Dataset entries
BEGIN

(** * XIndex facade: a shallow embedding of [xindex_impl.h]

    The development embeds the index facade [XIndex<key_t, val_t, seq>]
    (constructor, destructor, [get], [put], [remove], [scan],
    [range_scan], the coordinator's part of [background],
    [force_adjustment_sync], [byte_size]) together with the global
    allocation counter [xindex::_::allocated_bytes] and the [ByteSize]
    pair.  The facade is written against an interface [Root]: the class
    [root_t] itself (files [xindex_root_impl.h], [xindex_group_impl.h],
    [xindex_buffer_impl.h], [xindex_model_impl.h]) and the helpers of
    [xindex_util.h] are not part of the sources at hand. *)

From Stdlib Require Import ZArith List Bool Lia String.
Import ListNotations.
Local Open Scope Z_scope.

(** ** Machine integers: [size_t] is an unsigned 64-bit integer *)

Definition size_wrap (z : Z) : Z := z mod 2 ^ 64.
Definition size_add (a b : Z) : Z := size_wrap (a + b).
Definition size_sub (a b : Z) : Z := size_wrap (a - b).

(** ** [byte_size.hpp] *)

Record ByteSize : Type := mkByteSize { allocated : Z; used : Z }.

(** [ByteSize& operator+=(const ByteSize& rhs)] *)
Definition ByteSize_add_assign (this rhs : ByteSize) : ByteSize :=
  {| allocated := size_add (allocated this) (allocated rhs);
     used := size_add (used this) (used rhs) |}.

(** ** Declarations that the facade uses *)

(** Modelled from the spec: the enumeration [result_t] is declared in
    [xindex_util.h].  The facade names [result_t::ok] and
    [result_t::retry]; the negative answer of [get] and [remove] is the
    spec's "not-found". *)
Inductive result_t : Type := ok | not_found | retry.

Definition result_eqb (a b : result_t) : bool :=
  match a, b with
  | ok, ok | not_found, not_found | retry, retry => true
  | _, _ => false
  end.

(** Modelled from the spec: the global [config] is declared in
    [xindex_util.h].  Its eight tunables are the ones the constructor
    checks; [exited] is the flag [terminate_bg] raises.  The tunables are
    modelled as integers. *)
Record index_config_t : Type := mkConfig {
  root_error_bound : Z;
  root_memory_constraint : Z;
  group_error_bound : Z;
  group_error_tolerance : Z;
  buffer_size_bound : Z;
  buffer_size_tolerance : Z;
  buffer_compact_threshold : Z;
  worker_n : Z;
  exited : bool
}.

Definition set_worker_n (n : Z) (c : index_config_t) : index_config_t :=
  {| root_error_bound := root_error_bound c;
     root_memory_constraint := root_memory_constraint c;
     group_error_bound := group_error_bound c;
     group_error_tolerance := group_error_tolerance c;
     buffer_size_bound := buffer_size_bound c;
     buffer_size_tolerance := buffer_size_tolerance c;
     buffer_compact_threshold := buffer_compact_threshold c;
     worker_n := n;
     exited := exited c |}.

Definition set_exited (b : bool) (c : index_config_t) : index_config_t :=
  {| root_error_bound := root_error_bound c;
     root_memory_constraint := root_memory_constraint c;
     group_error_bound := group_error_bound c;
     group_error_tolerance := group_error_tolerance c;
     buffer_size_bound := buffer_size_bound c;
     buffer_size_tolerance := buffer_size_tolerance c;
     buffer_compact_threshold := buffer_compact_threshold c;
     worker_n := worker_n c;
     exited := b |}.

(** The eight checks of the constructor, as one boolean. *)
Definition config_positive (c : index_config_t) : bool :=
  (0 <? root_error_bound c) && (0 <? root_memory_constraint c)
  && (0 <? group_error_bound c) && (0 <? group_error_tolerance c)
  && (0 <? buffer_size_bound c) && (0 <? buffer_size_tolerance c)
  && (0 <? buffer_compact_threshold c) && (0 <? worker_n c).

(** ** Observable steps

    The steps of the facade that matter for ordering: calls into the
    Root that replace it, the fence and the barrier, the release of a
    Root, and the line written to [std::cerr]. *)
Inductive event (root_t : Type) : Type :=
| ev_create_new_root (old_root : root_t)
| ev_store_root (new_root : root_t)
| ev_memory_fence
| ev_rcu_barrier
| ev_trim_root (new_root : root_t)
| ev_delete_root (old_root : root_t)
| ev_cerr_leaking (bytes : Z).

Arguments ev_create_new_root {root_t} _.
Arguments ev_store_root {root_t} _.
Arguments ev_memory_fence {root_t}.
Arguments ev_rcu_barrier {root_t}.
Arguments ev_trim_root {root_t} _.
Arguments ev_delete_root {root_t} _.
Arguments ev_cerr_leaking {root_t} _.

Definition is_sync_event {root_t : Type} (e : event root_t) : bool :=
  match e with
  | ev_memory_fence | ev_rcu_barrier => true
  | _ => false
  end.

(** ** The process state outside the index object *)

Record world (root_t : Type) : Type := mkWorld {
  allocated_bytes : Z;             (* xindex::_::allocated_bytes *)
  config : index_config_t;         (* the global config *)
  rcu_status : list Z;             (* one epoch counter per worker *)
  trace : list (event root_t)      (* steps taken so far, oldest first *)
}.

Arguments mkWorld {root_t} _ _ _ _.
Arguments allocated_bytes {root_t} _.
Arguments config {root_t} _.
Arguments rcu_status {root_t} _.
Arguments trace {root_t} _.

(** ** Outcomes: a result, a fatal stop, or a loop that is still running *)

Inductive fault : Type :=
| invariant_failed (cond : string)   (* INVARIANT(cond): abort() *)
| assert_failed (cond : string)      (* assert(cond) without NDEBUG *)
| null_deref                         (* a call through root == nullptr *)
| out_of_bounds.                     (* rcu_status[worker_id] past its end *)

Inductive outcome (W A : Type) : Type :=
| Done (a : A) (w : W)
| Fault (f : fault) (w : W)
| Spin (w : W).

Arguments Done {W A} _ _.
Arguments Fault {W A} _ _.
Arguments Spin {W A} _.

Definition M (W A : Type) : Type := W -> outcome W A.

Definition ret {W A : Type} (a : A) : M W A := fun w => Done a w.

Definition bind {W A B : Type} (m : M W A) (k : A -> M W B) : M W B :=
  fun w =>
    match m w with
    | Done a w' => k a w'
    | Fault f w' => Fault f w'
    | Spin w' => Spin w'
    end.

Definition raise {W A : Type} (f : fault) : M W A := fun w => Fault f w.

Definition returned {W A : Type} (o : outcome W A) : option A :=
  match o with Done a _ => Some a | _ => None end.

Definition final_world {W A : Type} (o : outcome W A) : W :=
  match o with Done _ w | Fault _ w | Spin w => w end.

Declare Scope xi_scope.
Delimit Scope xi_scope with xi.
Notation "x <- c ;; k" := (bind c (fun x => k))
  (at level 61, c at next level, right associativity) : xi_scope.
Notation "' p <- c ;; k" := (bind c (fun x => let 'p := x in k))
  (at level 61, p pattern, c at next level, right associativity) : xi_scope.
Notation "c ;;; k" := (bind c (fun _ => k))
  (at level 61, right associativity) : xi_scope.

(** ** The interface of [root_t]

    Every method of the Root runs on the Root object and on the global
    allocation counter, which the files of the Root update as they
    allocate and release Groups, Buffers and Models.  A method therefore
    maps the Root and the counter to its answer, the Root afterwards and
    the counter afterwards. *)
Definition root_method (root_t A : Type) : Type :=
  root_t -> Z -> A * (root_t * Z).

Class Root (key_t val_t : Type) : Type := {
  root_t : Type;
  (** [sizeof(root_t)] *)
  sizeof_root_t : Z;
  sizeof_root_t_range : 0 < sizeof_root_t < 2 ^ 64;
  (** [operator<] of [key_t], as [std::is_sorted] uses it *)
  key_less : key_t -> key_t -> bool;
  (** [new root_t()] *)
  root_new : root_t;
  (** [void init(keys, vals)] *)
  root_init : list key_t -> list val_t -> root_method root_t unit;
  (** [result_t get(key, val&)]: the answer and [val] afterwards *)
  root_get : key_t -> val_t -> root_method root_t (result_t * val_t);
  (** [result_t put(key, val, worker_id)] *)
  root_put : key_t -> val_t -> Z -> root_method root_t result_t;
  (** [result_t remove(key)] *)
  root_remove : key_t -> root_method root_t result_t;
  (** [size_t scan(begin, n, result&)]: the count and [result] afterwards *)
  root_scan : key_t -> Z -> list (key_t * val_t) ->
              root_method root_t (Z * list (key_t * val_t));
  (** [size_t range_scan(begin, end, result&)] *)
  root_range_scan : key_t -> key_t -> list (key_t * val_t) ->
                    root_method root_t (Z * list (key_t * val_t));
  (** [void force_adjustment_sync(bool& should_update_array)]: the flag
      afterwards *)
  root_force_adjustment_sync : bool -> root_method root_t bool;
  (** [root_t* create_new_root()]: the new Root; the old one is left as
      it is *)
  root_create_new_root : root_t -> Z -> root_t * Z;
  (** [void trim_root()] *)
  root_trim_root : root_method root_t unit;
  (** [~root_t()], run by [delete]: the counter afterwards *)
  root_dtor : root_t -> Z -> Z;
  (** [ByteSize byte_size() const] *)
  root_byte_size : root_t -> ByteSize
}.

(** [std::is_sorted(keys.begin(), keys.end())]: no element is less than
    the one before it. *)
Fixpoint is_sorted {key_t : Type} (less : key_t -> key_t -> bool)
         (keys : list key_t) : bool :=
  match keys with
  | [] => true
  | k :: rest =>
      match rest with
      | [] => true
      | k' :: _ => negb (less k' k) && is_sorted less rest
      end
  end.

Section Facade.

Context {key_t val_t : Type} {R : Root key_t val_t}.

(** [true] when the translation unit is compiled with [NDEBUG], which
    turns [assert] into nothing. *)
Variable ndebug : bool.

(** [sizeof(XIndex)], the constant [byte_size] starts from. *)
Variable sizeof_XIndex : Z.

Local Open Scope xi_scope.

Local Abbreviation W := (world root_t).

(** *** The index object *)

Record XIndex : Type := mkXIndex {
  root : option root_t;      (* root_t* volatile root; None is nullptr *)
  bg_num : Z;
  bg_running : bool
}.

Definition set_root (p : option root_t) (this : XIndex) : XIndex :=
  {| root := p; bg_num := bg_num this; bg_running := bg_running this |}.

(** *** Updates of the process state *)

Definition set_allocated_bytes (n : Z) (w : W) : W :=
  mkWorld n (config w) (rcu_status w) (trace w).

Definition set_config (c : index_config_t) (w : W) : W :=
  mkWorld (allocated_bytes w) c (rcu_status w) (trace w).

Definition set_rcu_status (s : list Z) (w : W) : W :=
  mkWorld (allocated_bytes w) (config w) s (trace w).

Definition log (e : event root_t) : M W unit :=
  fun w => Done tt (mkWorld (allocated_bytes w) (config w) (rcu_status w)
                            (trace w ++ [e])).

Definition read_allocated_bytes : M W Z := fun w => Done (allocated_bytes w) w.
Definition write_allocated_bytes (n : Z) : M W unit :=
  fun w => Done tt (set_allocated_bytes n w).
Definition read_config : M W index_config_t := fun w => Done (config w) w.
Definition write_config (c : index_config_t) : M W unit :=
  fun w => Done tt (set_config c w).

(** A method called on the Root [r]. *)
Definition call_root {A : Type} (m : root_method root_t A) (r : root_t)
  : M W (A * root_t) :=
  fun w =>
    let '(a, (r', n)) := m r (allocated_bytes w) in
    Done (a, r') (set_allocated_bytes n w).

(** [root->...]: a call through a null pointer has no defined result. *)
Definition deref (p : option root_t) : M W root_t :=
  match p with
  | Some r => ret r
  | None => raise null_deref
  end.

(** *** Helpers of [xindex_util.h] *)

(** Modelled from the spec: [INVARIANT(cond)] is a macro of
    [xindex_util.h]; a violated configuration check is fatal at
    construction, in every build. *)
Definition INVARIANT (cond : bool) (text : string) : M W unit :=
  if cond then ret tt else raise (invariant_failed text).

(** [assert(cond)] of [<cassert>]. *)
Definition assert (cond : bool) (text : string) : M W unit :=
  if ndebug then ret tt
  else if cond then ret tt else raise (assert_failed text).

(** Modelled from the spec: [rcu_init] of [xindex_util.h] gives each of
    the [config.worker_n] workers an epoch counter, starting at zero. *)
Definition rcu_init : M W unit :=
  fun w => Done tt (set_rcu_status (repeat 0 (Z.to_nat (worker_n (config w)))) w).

END

WORK ITEM. Of the entries listed above, reproduce only the lines starting at the line containing "root_force_adjustment_sync : bool" and ending at the line containing "is_sorted less rest". Include both, exactly as they stand.

THE COMPLETED TASK.
  root_force_adjustment_sync : bool -> root_method root_t bool;
  (** [root_t* create_new_root()]: the new Root; the old one is left as
      it is *)
  root_create_new_root : root_t -> Z -> root_t * Z;
  (** [void trim_root()] *)
  root_trim_root : root_method root_t unit;
  (** [~root_t()], run by [delete]: the counter afterwards *)
  root_dtor : root_t -> Z -> Z;
  (** [ByteSize byte_size() const] *)
  root_byte_size : root_t -> ByteSize
}.

(** [std::is_sorted(keys.begin(), keys.end())]: no element is less than
    the one before it. *)
Fixpoint is_sorted {key_t : Type} (less : key_t -> key_t -> bool)
         (keys : list key_t) : bool :=
  match keys with
  | [] => true
  | k :: rest =>
      match rest with
      | [] => true
      | k' :: _ => negb (less k' k) && is_sorted less rest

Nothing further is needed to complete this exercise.